● **What the task requires**
Please copy each line of the records below that holds the word "WReady".

● **Data excerpts**
__________
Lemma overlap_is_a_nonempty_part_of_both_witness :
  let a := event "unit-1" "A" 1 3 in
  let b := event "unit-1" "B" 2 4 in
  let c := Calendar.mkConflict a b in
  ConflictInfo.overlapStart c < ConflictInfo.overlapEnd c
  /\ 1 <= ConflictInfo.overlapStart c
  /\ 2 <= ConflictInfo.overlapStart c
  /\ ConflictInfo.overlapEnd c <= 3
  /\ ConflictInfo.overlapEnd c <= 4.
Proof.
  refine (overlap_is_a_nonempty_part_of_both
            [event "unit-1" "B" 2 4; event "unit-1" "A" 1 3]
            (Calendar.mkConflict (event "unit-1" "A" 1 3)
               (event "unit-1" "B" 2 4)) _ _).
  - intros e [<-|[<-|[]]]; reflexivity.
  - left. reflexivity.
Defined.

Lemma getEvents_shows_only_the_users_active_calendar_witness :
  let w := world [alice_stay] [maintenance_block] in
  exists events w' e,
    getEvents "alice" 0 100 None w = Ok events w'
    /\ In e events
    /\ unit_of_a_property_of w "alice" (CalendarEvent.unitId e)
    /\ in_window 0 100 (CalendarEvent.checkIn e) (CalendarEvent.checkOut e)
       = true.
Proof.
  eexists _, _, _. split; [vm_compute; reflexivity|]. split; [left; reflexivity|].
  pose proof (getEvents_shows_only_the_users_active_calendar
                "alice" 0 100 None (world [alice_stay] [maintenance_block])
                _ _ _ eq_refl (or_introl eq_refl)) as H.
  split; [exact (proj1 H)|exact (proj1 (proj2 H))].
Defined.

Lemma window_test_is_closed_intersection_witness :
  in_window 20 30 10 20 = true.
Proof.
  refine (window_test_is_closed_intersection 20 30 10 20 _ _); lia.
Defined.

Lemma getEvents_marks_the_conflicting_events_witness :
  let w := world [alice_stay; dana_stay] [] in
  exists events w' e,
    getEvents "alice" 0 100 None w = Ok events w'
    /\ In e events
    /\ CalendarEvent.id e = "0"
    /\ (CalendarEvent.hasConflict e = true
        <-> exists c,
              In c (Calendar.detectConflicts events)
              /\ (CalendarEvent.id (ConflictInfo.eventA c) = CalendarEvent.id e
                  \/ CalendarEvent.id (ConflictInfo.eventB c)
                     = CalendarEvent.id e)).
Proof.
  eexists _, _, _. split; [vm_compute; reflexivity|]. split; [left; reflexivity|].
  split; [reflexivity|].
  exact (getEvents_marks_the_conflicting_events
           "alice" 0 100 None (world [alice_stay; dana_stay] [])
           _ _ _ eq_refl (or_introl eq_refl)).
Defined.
__________
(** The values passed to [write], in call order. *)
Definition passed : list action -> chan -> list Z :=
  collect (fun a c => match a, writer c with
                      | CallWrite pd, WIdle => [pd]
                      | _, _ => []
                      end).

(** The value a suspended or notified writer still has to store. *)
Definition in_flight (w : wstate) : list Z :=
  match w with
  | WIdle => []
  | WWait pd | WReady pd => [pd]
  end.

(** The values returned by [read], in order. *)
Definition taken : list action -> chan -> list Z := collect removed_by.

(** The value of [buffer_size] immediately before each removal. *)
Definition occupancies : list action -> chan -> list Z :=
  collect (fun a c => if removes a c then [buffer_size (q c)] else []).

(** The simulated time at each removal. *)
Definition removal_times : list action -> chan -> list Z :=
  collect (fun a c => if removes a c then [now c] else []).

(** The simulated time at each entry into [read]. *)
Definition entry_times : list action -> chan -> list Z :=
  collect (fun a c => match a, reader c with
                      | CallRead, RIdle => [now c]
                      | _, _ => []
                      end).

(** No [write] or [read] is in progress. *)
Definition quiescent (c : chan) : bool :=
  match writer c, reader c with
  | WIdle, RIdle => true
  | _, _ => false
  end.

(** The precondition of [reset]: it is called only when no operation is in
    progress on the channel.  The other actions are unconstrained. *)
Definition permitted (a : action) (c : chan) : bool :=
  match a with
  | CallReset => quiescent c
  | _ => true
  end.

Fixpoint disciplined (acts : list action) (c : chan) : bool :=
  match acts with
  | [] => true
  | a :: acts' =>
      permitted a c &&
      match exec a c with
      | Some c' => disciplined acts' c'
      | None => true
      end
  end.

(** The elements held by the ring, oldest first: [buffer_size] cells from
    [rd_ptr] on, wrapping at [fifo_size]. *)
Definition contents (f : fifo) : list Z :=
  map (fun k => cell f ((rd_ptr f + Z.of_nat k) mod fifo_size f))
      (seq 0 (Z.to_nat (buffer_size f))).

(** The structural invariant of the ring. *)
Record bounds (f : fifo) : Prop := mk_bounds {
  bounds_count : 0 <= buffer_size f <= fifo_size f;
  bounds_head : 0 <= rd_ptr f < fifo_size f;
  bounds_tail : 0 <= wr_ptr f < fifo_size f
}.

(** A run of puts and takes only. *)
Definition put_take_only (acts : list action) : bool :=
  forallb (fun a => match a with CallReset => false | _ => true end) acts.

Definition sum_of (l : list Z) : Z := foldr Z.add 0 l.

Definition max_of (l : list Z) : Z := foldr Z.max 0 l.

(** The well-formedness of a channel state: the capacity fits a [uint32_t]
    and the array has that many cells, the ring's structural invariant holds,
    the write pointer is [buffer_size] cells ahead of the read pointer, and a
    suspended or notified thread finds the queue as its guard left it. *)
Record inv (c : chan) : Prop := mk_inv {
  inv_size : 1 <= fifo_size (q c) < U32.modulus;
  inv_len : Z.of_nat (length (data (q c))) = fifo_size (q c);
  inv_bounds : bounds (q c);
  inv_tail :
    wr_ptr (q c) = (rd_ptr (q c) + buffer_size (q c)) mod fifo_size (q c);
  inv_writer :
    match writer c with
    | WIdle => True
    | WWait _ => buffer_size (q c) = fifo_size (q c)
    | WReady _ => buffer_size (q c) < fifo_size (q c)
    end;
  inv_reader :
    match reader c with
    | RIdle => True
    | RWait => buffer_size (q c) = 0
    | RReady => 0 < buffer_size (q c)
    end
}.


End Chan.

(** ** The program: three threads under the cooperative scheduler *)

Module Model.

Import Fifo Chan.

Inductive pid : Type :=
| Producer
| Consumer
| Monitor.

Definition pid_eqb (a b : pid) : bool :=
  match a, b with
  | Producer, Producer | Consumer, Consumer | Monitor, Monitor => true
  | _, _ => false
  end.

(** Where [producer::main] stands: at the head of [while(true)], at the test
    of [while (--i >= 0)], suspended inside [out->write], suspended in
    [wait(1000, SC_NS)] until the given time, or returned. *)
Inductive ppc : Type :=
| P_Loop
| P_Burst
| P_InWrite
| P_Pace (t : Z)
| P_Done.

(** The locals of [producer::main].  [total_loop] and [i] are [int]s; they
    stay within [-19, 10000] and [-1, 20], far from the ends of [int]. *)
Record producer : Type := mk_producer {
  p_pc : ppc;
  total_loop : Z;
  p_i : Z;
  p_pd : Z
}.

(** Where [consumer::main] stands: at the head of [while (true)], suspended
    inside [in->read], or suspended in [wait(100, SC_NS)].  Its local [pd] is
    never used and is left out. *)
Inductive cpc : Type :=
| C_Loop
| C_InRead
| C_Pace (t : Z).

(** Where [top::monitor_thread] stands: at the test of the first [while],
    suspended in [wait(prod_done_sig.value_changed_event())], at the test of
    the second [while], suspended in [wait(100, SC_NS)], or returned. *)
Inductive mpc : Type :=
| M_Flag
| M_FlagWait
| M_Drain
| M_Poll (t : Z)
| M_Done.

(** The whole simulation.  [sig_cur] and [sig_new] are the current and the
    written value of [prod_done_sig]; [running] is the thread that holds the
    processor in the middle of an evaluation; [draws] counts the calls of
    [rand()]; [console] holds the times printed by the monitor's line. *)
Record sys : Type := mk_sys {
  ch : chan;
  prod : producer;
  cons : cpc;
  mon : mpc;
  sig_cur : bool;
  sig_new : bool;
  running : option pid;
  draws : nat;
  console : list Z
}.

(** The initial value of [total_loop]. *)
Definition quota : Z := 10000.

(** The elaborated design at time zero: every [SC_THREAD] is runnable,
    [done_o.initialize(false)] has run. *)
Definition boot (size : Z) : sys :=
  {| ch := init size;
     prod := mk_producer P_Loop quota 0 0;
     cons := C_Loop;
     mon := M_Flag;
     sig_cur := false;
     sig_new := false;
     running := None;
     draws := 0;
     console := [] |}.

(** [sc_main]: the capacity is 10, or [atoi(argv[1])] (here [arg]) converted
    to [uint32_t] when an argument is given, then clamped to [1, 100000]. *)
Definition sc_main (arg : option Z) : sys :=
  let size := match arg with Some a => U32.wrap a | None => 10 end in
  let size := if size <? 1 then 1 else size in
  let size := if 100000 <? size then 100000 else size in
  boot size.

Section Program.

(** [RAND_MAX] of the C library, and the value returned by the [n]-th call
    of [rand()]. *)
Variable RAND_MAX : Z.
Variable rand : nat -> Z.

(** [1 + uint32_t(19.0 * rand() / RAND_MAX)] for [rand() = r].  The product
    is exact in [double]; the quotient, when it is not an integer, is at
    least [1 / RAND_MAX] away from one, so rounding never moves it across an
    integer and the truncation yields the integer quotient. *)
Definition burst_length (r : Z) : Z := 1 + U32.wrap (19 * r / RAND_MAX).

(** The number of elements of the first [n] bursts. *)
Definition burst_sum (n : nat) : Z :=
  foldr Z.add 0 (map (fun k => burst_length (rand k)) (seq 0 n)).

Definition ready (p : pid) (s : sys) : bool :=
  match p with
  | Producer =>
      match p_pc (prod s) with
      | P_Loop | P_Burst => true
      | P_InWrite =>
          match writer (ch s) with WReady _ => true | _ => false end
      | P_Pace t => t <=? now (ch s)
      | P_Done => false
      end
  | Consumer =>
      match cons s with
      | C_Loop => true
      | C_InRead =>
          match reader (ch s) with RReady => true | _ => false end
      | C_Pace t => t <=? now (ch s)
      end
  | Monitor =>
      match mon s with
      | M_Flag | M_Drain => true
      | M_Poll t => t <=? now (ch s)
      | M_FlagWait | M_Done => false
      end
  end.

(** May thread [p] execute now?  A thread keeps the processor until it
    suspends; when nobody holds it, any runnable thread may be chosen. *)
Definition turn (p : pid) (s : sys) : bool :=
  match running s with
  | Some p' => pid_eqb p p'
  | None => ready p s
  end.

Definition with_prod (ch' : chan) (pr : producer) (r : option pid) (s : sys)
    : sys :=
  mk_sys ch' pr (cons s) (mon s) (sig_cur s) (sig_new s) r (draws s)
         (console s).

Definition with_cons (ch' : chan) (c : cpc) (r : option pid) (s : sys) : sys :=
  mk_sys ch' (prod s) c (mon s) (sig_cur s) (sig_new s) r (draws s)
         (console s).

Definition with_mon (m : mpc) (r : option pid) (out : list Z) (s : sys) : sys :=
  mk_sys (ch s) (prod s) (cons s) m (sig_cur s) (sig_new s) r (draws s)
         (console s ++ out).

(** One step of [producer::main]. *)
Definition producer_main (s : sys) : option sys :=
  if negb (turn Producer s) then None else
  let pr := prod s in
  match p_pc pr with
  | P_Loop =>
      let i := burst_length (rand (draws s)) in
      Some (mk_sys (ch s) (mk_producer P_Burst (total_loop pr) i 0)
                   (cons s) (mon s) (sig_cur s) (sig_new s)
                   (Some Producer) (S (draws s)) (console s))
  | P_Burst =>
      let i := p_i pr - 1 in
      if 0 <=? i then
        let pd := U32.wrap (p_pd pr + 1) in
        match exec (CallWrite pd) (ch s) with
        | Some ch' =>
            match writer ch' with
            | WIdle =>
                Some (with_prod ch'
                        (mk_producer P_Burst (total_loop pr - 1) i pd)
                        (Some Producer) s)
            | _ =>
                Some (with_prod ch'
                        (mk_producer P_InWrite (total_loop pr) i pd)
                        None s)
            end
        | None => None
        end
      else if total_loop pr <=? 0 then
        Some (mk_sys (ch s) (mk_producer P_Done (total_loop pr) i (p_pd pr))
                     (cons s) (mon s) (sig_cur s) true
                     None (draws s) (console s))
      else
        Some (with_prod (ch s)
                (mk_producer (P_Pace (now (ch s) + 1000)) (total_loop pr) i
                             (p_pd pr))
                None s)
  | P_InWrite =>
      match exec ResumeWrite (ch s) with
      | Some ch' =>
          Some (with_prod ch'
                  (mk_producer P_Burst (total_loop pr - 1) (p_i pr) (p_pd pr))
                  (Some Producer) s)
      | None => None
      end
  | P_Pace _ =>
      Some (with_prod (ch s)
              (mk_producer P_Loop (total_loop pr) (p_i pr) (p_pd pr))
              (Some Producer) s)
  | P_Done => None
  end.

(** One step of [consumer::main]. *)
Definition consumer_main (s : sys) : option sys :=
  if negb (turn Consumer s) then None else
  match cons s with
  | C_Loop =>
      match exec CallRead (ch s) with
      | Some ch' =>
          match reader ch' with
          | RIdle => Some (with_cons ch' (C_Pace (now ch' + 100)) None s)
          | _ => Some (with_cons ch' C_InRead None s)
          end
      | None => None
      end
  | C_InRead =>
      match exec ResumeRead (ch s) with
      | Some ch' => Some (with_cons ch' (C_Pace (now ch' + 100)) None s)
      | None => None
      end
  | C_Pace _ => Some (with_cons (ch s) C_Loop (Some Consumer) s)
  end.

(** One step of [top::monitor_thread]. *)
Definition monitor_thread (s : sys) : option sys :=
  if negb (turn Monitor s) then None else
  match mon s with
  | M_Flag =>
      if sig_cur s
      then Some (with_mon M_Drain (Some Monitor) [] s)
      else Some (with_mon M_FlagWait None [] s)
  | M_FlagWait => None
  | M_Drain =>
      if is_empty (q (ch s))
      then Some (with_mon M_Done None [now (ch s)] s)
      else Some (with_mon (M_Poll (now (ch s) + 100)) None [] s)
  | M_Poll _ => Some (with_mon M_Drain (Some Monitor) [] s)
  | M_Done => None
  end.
__________
● **Result below**
  | WWait pd | WReady pd => [pd]
    | WReady _ => buffer_size (q c) < fifo_size (q c)
          match writer (ch s) with WReady _ => true | _ => false end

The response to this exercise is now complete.